-- DIRECTIONS --
With the line containing "whatever each of its calls keeps. *)" as the start and the line containing "keeps m -> (forall" as the end, transcribe that span of the entries below exactly, including both.

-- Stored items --
(* ===== verification/Quiet.v ===== *)
(** * Code that keeps a property of the world

    The structural rules, a tactic that applies them, and the cycles probe: it keeps
    whatever each of its calls keeps. *)

From S2P Require Import Prelude BTree Async Ic Clients CyclesProbe.

(** ** The rules *)

Section keeps.
Context {St : Type} {Call : Type -> Type} (e : env St Call) (I : world St Call -> Prop).

Definition keeps {A} (m : async St Call A) : Prop := forall w, I w -> wp e m (fun _ w' => I w') w.

Lemma quiet_ret {A} (a : A) : keeps (mret a).
Proof. intros w Hw. by apply wp_ret. Qed.

Lemma keeps_bind {A B} (m : async St Call A) (f : A -> async St Call B) :
  keeps m -> (forall a, keeps (f a)) -> keeps (m ≫= f).
Proof. intros Hm Hf w Hw. apply wp_bind. eapply wp_mono; [by apply Hm|]. intros a w' Hw'. by apply Hf. Qed.

Lemma keeps_with_state {A} (f : St -> A) : keeps (with_state f).
Proof. intros w Hw. by apply wp_with_state. Qed.

Lemma keeps_now : keeps now.
Proof. intros w Hw. by apply wp_now. Qed.

End keeps.

Create HintDb keeps.
#[export] Hint Resolve quiet_ret keeps_with_state keeps_now : keeps.

(** One step through the code. *)
Ltac keeps_step :=
  lazymatch goal with
  | |- forall _, _ => intros ?
  | |- keeps _ _ (_ ≫= _) => first [solve [auto 2 with keeps nocore] | apply keeps_bind]
  | |- keeps _ _ (if ?b then _ else _) => destruct b eqn:?
  | |- keeps _ _ (match ?x with _ => _ end) => destruct x eqn:?
  | |- keeps _ _ _ => first [assumption | solve [auto with keeps]]
  end.
Ltac keeps := repeat keeps_step.

(** ** Probing *)

Section probing.
Context `{P : PrincipalSpec} `{O : !OrdSpec Principal} `{Ids : !ProbeIds} {St : Type}.
Context (e : env St SuiteCall) (I : world St SuiteCall -> Prop) (C : CyclesProbeClient St).

Class QuietProbe : Prop := {
  quiet_self : forall target, keeps e I (self_cycles target);
  quiet_status : forall target, keeps e I (direct_canister_status target);
  quiet_blackhole : forall probe target, keeps e I (blackhole_cycles probe target);
  quiet_nns_root : forall target, keeps e I (nns_root_cycles target);
  quiet_snses : keeps e I list_deployed_snses;
  quiet_controllers : forall target, keeps e I (canister_info_controllers target);
  quiet_canisters : forall root, keeps e I (CyclesProbe.list_sns_canisters root);
  quiet_sns_root : forall root target, keeps e I (sns_root_cycles root target);
  quiet_swap : forall swap, keeps e I (sns_swap_cycles swap);
}.

Context {Q : QuietProbe}.
#[local] Hint Resolve quiet_self quiet_status quiet_blackhole quiet_nns_root quiet_snses quiet_controllers
  quiet_canisters quiet_sns_root quiet_swap : keeps.

Lemma keeps_execute_route s target r audience : keeps e I (execute_route (C:=C) s target r audience).
Proof using Q. unfold execute_route. keeps. Qed.

Lemma keeps_try_route s target r audience skipped failed :
  (forall s, keeps e I (skipped s)) -> (forall s er, keeps e I (failed s er)) ->
  keeps e I (try_route (C:=C) s target r audience skipped failed).
Proof using Q. intros Hs Hf. unfold try_route. apply keeps_bind; [apply keeps_execute_route|]. keeps. Qed.

Lemma keeps_try_logged label s target r audience k :
  (forall s, keeps e I (k s)) -> keeps e I (try_logged (C:=C) label s target r audience k).
Proof using Q. intros Hk. unfold try_logged. by apply keeps_try_route; intros. Qed.

Lemma keeps_query_roots target roots : forall errs, keeps e I (query_roots (C:=C) target roots errs).
Proof using Q. induction roots as [|root roots IH]; intros errs; cbn [query_roots]; keeps; apply IH. Qed.

#[local] Hint Resolve keeps_execute_route keeps_query_roots : keeps.

Lemma keeps_discover_sns_route target controllers : keeps e I (discover_sns_route (C:=C) target controllers).
Proof using Q. unfold discover_sns_route, configured_route, registered_route. keeps. Qed.

Lemma keeps_try_blackholes target audience controllers ids : forall s k, (forall s, keeps e I (k s)) ->
  keeps e I (try_blackholes (C:=C) target audience controllers ids s k).
Proof using Q.
  induction ids as [|id ids IH]; intros s k Hk; cbn [try_blackholes]; [apply Hk|]. destruct (negb _); [by apply IH|].
  apply keeps_try_logged. intros s'. by apply IH.
Qed.

Lemma keeps_probe_sns s target audience controllers : keeps e I (probe_sns (C:=C) s target audience controllers).
Proof using Q.
  unfold probe_sns. apply keeps_bind; [apply keeps_discover_sns_route|]. intros r. destruct r as [[route|]|er]; keeps.
  apply keeps_try_route; keeps.
Qed.

Lemma keeps_probe_discovered s target audience : keeps e I (probe_discovered (C:=C) s target audience).
Proof using Q.
  unfold probe_discovered, discover_controllers. apply keeps_bind; [keeps|]. intros [s' controllers].
  unfold probe_controllers. cbn [fst snd]. destruct controllers as [c|]; [|apply keeps_probe_sns]. apply keeps_try_blackholes.
  intros s1. destruct (set_contains _ _); [|apply keeps_probe_sns]. apply keeps_try_logged. intros s2. apply keeps_probe_sns.
Qed.

Lemma keeps_probe_nns_root s policy target cached_route audience :
  keeps e I (probe_nns_root (C:=C) s policy target cached_route audience).
Proof using Q.
  assert (forall s, keeps e I (probe_policy (C:=C) s policy target cached_route audience)) as Hp.
  { intros s1. unfold probe_policy. destruct policy; [apply keeps_try_route; keeps|].
    destruct cached_route; [apply keeps_try_logged; intros s2|]; apply keeps_probe_discovered. }
  unfold probe_nns_root. destruct (_ && _); [apply keeps_try_logged; intros s1|]; apply Hp.
Qed.

Lemma keeps_probe policy target cached_route audience :
  keeps e I (probe_cycles_for_audience (C:=C) policy target cached_route audience).
Proof using Q.
  assert (forall s, keeps e I (probe_canonical (C:=C) s policy target cached_route audience)) as Hc.
  { intros s. unfold probe_canonical. destruct (is_production_blackhole_canister_id _); [|apply keeps_probe_nns_root].
    apply keeps_try_route; intros; [apply keeps_probe_nns_root|]. destruct policy; [keeps|apply keeps_probe_nns_root]. }
  unfold probe_cycles_for_audience. apply keeps_bind; [destruct audience; keeps|]. intros own.
  destruct own; [keeps|]. destruct (is_auto policy); [apply keeps_try_logged; intros s|]; apply Hc.
Qed.

End probing.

-- ANSWER BOX --
    whatever each of its calls keeps. *)

From S2P Require Import Prelude BTree Async Ic Clients CyclesProbe.

(** ** The rules *)

Section keeps.
Context {St : Type} {Call : Type -> Type} (e : env St Call) (I : world St Call -> Prop).

Definition keeps {A} (m : async St Call A) : Prop := forall w, I w -> wp e m (fun _ w' => I w') w.

Lemma quiet_ret {A} (a : A) : keeps (mret a).
Proof. intros w Hw. by apply wp_ret. Qed.

Lemma keeps_bind {A B} (m : async St Call A) (f : A -> async St Call B) :
  keeps m -> (forall a, keeps (f a)) -> keeps (m ≫= f).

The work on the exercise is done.